I thought it would be worth pulling out the "assumptions that are now invalid" from Steve Loughran's and  Julio Guijarro's presentation "Farms, Fabrics and Clouds".

  • Systems have a long lifespan
  • It is slow/expensive to create a new system
  • It is expensive to duplicate one
  • Systems can/should be managed by hand
  • Clocks proceed at the same rate
  • Physical RAM doesn't get swapped out
  • Running machines can't be moved/cloned
  • System failure is an unusual event
  • 100% availability can be achieved
  • Data is always near the server
  • You need physical access to the servers
  • Databases are the best storage form
  • You need millions of $/£/€ to play
  • Terabyte datasets are hard to work with
  • Code runs on a single machine
  • Sequential code is better than parallel code
  • RAID hardware is the best way to store data
  • Databases are better than filesystems
  • A single farm needs to scale to infinity
  • You need to provide 100% availability to 100%  of users
  • You have to roll out simultaneous updates to  the application, changes to the DB schema, globally

This is a HP labs paper, though what's most interesting to are how these clouds are been driven by consumer facing companies (such as Amazon and Google), that claim the enterprise state of art won't cut it at scale. This seems to me like the desktop computer revolution of the eighties or the email/web of the ninties - consumer tech that infects the enterprise.
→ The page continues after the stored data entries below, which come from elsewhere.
(* ===== verification/EventCodec.v ===== *)
(** Packing and unpacking events for the network: the [pack] and [unpack]
    members of the event classes (Events/**.h), [Event::NoPacked]
    (corelib/event_mt.cpp) and [packEvent], [unpackEvent] and [registerEvent] of
    main/CUtils.cpp with the [regEvents_*] lists of the modules.

    A class is identified by a [packed_class]; the registry maps an [EVENT_id]
    to the class whose static constructor was registered under it.  The
    addresses inside events go through [inet_ntop]/[inet_pton], parameters of
    the section; so is the loading of a plugin, which may register more
    classes. *)

From Stdlib Require Import ZArith Lia.
From stdpp Require Import base list strings numbers.
From S2P Require Import Prelude StdMap IoBuffer Codec Route CLib Sockaddr Events.
Open Scope Z_scope.

(** ** Classes that can be packed *)

Inductive packed_class : Type :=
| K_ErrorRSP
| K_GetBindPortsREQ | K_GetBindPortsRSP
| K_LogMessage
| K_Unsubscribe | K_Subscribe | K_SendMessage | K_NotifySubscriber
| K_RegisterMyRefferrerNodeREQ | K_RegisterCloudRoot | K_GetReferrersREQ
| K_GetReferrersRSP | K_GetCloudRootsREQ | K_GetCloudRootsRSP
| K_Ping | K_Pong | K_ToplinkDeliverREQ | K_ToplinkDeliverRSP
| K_SubscribeNotifications | K_UpdateConfigREQ | K_UpdateConfigRSP.
(* ===== verification/SocketInfo.v ===== *)
(** One socket: [epoll_socket_info], its two buffers and its registration with
    the selector (corelib/epoll_socket_info.h, epoll_socket_info.cpp and the
    epoll branch of networkMultiplexor.cpp).

    System calls are arguments: [ctl] is whether [epoll_ctl] succeeded, [res]
    is what [send(2)] or [SSL_write] returned.  [interest] is the event mask the
    selector holds for the socket, [true] when it includes EPOLLOUT.

    [wstep] is the interleaving of writers and the socket thread at the
    granularity of the buffer lock: an [append] is two steps, because the lock
    is released before [sockStartWrite] is called. *)

From Stdlib Require Import ZArith Lia.
From stdpp Require Import base list strings numbers relations.
From S2P Require Import Prelude StdMap IoBuffer Codec Route Sockaddr Events.
Open Scope Z_scope.

Inductive STREAMTYPE : Type :=
| STREAMTYPE_ACCEPTED | STREAMTYPE_CONNECTED | STREAMTYPE_LISTENING | STREAMTYPE_UDP_ASSOC.

#[export] Instance STREAMTYPE_eq_dec : EqDecision STREAMTYPE.
Proof. solve_decision. Defined.

Record epoll_socket_info : Type := mkEsi {
  streamType_ : STREAMTYPE;
  id_ : SOCKET_id;
  fd_ : Z;
  m_route : route_t;
  outBuffer_ : list Z;              (* socketBuffersOut::container_ *)
  markedToDestroyOnSend_ : bool;
  inBuffer_ : list Z;               (* _inBuffer::_mx_data *)
  ev_added : bool;
  interest : bool;
}.

Definition set_fd (s : epoll_socket_info) (fd : Z) : epoll_socket_info :=
  mkEsi (streamType_ s) (id_ s) fd (m_route s) (outBuffer_ s) (markedToDestroyOnSend_ s)
        (inBuffer_ s) (ev_added s) (interest s).
Definition set_out (s : epoll_socket_info) (o : list Z) : epoll_socket_info :=
  mkEsi (streamType_ s) (id_ s) (fd_ s) (m_route s) o (markedToDestroyOnSend_ s)
        (inBuffer_ s) (ev_added s) (interest s).
Definition set_marked (s : epoll_socket_info) : epoll_socket_info :=
  mkEsi (streamType_ s) (id_ s) (fd_ s) (m_route s) (outBuffer_ s) true
        (inBuffer_ s) (ev_added s) (interest s).
Definition set_in (s : epoll_socket_info) (i : list Z) : epoll_socket_info :=
  mkEsi (streamType_ s) (id_ s) (fd_ s) (m_route s) (outBuffer_ s) (markedToDestroyOnSend_ s)
        i (ev_added s) (interest s).
Definition set_interest (s : epoll_socket_info) (added i : bool) : epoll_socket_info :=
  mkEsi (streamType_ s) (id_ s) (fd_ s) (m_route s) (outBuffer_ s) (markedToDestroyOnSend_ s)
        (inBuffer_ s) added i.

(** The constructor. *)
Definition esi_new (ty : STREAMTYPE) (id : SOCKET_id) (fd : Z) (r : route_t) : epoll_socket_info :=
  mkEsi ty id fd r [] false [] false false.

Definition closed (s : epoll_socket_info) : bool := fd_ s =? -1.

(** [close]: the descriptor is closed once and forgotten. *)
Definition esi_close (s : epoll_socket_info) : epoll_socket_info :=
  if fd_ s =? -1 then s
  else if closed s then s
  else set_fd s (-1).

(** [epoll_ctl] with the mask [out]; the flag [ev_added] is set even when the
    descriptor is gone, and a failed call closes the socket. *)
Definition epoll_ctl_mask (out ctl : bool) (s : epoll_socket_info) : epoll_socket_info :=
  let s1 := set_interest s true (interest s) in
  if fd_ s =? -1 then s1
  else if ctl then set_interest s1 true out
  else if negb (closed s1) then esi_close s1 else s1.

Definition sockStartWrite := epoll_ctl_mask true.
Definition sockStopWrite := epoll_ctl_mask false.
Definition sockAddReadOnNew := epoll_ctl_mask false.

(** [sockAddRWOnNew] only logs a failure. *)
Definition sockAddRWOnNew (ctl : bool) (s : epoll_socket_info) : epoll_socket_info :=
  set_interest s true (if ctl then true else interest s).

(** ** Out buffer *)

(** The part of [append] under the lock. *)
Definition out_append (s : epoll_socket_info) (d : list Z) : epoll_socket_info :=
  set_out s (outBuffer_ s ++ d).

Definition append (ctl : bool) (s : epoll_socket_info) (d : list Z) : epoll_socket_info :=
  sockStartWrite ctl (out_append s d).

Definition append_and_close (ctl : bool) (s : epoll_socket_info) (d : list Z) : epoll_socket_info :=
  sockStartWrite ctl (set_marked (out_append s d)).

Definition write_buf (ctl : bool) (s : epoll_socket_info) (d : list Z) : epoll_socket_info :=
  if negb (closed s) then append ctl s d else s.
Definition write_ (ctl : bool) (s : epoll_socket_info) (d : list Z) : epoll_socket_info :=
  if negb (closed s) then append ctl s d else s.
Definition write_and_close (ctl : bool) (s : epoll_socket_info) (d : list Z) : epoll_socket_info :=
  if negb (closed s) then append_and_close ctl s d else s.

(** [socketBuffersOut::send], whole under the lock; [res] is what the system
    call answers when it is made.  Returns the result and the bytes that left. *)
Definition send (ctl : bool) (res : Z) (s : epoll_socket_info) : Z * epoll_socket_info :=
  let c := outBuffer_ s in
  let called := negb (length c =? 0)%nat in
  let s1 := if called && (0 <? res)
            then set_out s (if res =? Z.of_nat (length c) then [] else drop (Z.to_nat res) c)
            else s in
  (if called then res else 0,
   if (length (outBuffer_ s1) =? 0)%nat then sockStopWrite ctl s1 else s1).

(** ** In buffer *)

Definition in_append (s : epoll_socket_info) (d : list Z) : epoll_socket_info :=
  set_in s (inBuffer_ s ++ d).
Definition in_size (s : epoll_socket_info) : nat := length (inBuffer_ s).
Definition extract_all (s : epoll_socket_info) : list Z * epoll_socket_info :=
  (inBuffer_ s, set_in s []).

(** ** Writers and the socket thread *)

(** A writer between the two halves of its [append]; what the kernel took. *)
Record wstate : Type := mkW { w_esi : epoll_socket_info; w_pending : nat; w_sent : list Z; w_all : list Z }.

Inductive wstep : wstate -> wstate -> Prop :=
| W_append s n sent all d :
    closed s = false ->
    wstep (mkW s n sent all) (mkW (out_append s d) (S n) sent (all ++ d))
| W_start ctl s n sent all :
    wstep (mkW s (S n) sent all) (mkW (sockStartWrite ctl s) n sent all)
| W_send ctl res s n sent all :
    closed s = false -> res <= Z.of_nat (length (outBuffer_ s)) ->
    wstep (mkW s n sent all)
          (mkW (snd (send ctl res s)) n (sent ++ take (Z.to_nat res) (outBuffer_ s)) all).

(** ** Facts *)

Lemma epoll_ctl_mask_buffers out ctl s :
  outBuffer_ (epoll_ctl_mask out ctl s) = outBuffer_ s
  /\ inBuffer_ (epoll_ctl_mask out ctl s) = inBuffer_ s.
Proof.
  unfold epoll_ctl_mask, esi_close, closed. cbn [fd_ set_interest].
  by destruct (fd_ s =? -1), ctl.
Qed.

(** After the call the socket is closed or has the mask asked for. *)
Lemma epoll_ctl_mask_interest out ctl s :
  closed (epoll_ctl_mask out ctl s) = true \/ interest (epoll_ctl_mask out ctl s) = out.
Proof.
  unfold epoll_ctl_mask, esi_close, closed. cbn [fd_ set_interest].
  destruct (fd_ s =? -1) eqn:E; [by left|]. destruct ctl; [by right|]. left. cbn. by rewrite ?E.
Qed.

(** The bytes that stay behind, whatever the selector answers. *)
Lemma send_out ctl res s :
  res <= Z.of_nat (length (outBuffer_ s)) ->
  outBuffer_ (snd (send ctl res s)) = drop (Z.to_nat res) (outBuffer_ s).
Proof.
  intros Hr. unfold send. cbn [snd].
  set (s1 := if _ && _ then _ else s).
  assert (outBuffer_ s1 = drop (Z.to_nat res) (outBuffer_ s)) as E.
  { subst s1. destruct (Nat.eqb_spec (length (outBuffer_ s)) 0) as [E|E]; cbn [negb andb].
    - apply length_zero_iff_nil in E. by rewrite E, drop_nil.
    - destruct (Z.ltb_spec 0 res); [|by replace (Z.to_nat res) with 0%nat by lia].
      destruct (Z.eqb_spec res (Z.of_nat (length (outBuffer_ s)))) as [->|]; [|done].
      by rewrite Nat2Z.id, drop_all. }
  rewrite <- E. destruct (length (outBuffer_ s1) =? 0)%nat; [|done].
  apply epoll_ctl_mask_buffers.
Qed.

(** While bytes stay behind, the socket and its mask are untouched. *)
Lemma send_keeps ctl res s :
  outBuffer_ (snd (send ctl res s)) <> [] ->
  interest (snd (send ctl res s)) = interest s /\ closed (snd (send ctl res s)) = closed s
  /\ outBuffer_ s <> [].
Proof.
  unfold send. cbn [snd]. set (s1 := if _ && _ then _ else s).
  assert (interest s1 = interest s /\ closed s1 = closed s /\ (outBuffer_ s = [] -> outBuffer_ s1 = [])) as (Hi & Hc & Ho).
  { subst s1. destruct (outBuffer_ s) eqn:E; cbn [length Nat.eqb negb andb]; [done|].
    by destruct (0 <? res). }
  destruct (Nat.eqb_spec (length (outBuffer_ s1)) 0) as [E|E].
  - unfold sockStopWrite. rewrite (proj1 (epoll_ctl_mask_buffers _ _ _)).
    by apply length_zero_iff_nil in E.
  - intros Hn. split; [done|]. split; [done|]. intros Hs. by apply Hn, Ho.
Qed.

(** Nothing is lost, repeated or reordered between the writers and the kernel,
    and a socket with bytes to send is watched for writing or about to be. *)
Definition winv (w : wstate) : Prop :=
  w_sent w ++ outBuffer_ (w_esi w) = w_all w
  /\ (closed (w_esi w) = false -> outBuffer_ (w_esi w) <> [] ->
      interest (w_esi w) = true \/ (0 < w_pending w)%nat).

Lemma winv_init s : outBuffer_ s = [] -> winv (mkW s 0 [] []).
Proof. intros Hs. split; cbn; [by rewrite Hs | by intros ??]. Qed.

Lemma winv_step w1 w2 : wstep w1 w2 -> winv w1 -> winv w2.
Proof.
  intros Hs [Ha Hw]. unfold winv in *.
  destruct Hs as [s n sent all d Hc|ctl s n sent all|ctl res s n sent all Hc Hr];
    cbn [w_esi w_pending w_sent w_all] in *.
  - split; [cbn; by rewrite app_assoc, Ha|]. intros _ _. right. lia.
  - unfold sockStartWrite. rewrite (proj1 (epoll_ctl_mask_buffers _ _ _)). split; [done|].
    intros Hcl Hne. left. destruct (epoll_ctl_mask_interest true ctl s); congruence.
  - split.
    + rewrite send_out by done. by rewrite <- app_assoc, take_drop.
    + intros Hcl Hne. apply send_keeps in Hne as (-> & Hcl' & Hne). by apply Hw.
Qed.

Lemma winv_reachable w1 w2 : rtc wstep w1 w2 -> winv w1 -> winv w2.
Proof. induction 1; eauto using winv_step. Qed.

(** ** Properties *)

(** C24: With any number of writers that append and then arm the selector, and
    the poller sending what the kernel takes, in any order: the kernel gets the
    bytes in the order they were appended, none twice and none missing, and an
    open socket that has bytes to send is watched for writing or has a writer
    about to arm it. *)
Theorem socket_bytes_in_order s w :
  outBuffer_ s = [] -> rtc wstep (mkW s 0 [] []) w ->
  w_sent w ++ outBuffer_ (w_esi w) = w_all w
  /\ (closed (w_esi w) = false -> outBuffer_ (w_esi w) <> [] ->
      interest (w_esi w) = true \/ (0 < w_pending w)%nat).
Proof. intros Hs Hr. exact (winv_reachable _ _ Hr (winv_init s Hs)). Qed.

Lemma socket_bytes_in_order_witness :
  let s := esi_new STREAMTYPE_CONNECTED 1 5 [] in
  let w := mkW (set_out (set_interest s true true) [3]) 0 [1; 2] [1; 2; 3] in
  w_sent w ++ outBuffer_ (w_esi w) = w_all w
  /\ (closed (w_esi w) = false -> outBuffer_ (w_esi w) <> [] -> interest (w_esi w) = true \/ (0 < w_pending w)%nat).
Proof.
  intros s w. apply (socket_bytes_in_order s w); [reflexivity|].
  eapply rtc_l; [exact (W_append s 0 [] [] [1; 2; 3] eq_refl)|].
  eapply rtc_l; [exact (W_start true _ 0 [] [1; 2; 3])|].
  eapply rtc_l; [apply (W_send true 2); [reflexivity | vm_compute; discriminate]|].
  apply rtc_refl.
Defined.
Or maybe that's selection bias from reading blogs and silly-valley articles; perhaps there's a ton of interesting stuff happening in the IT/Datacenter sectors that doesn't get aired much. Another interesting thing is that my thinking about capacity planning and rollout has to change. As Steve says - "you no longer have to estimate load in advance [...] and you have to embrace this dynamic world from the outset."  That seems true to me; legacy apps and containers making strong design assumptions around N=1 datasets have been the main reason I see "just scaling out" gets taken off the table as an option - too much valley to cross to the next local maxima; the path of least resistance is a bigger database. Sometimes I wonder how a deployed n-tiered scale up monolith can be gradually refactored to a scale out model or run on scale out infrastructure. It's well documented that companies like Amazon and Ebay have done just that, only how they did it tends to get left out of the slide decks. I suspect it involves thinking quite differently about what 'good' application code is; in that sense I have a lingering doubt about coding direct to an ORM, but less so about service layers.

I would have added one other invalidation:

  • virtual hosts are only for testing and development
but perhaps that one is already obvious :)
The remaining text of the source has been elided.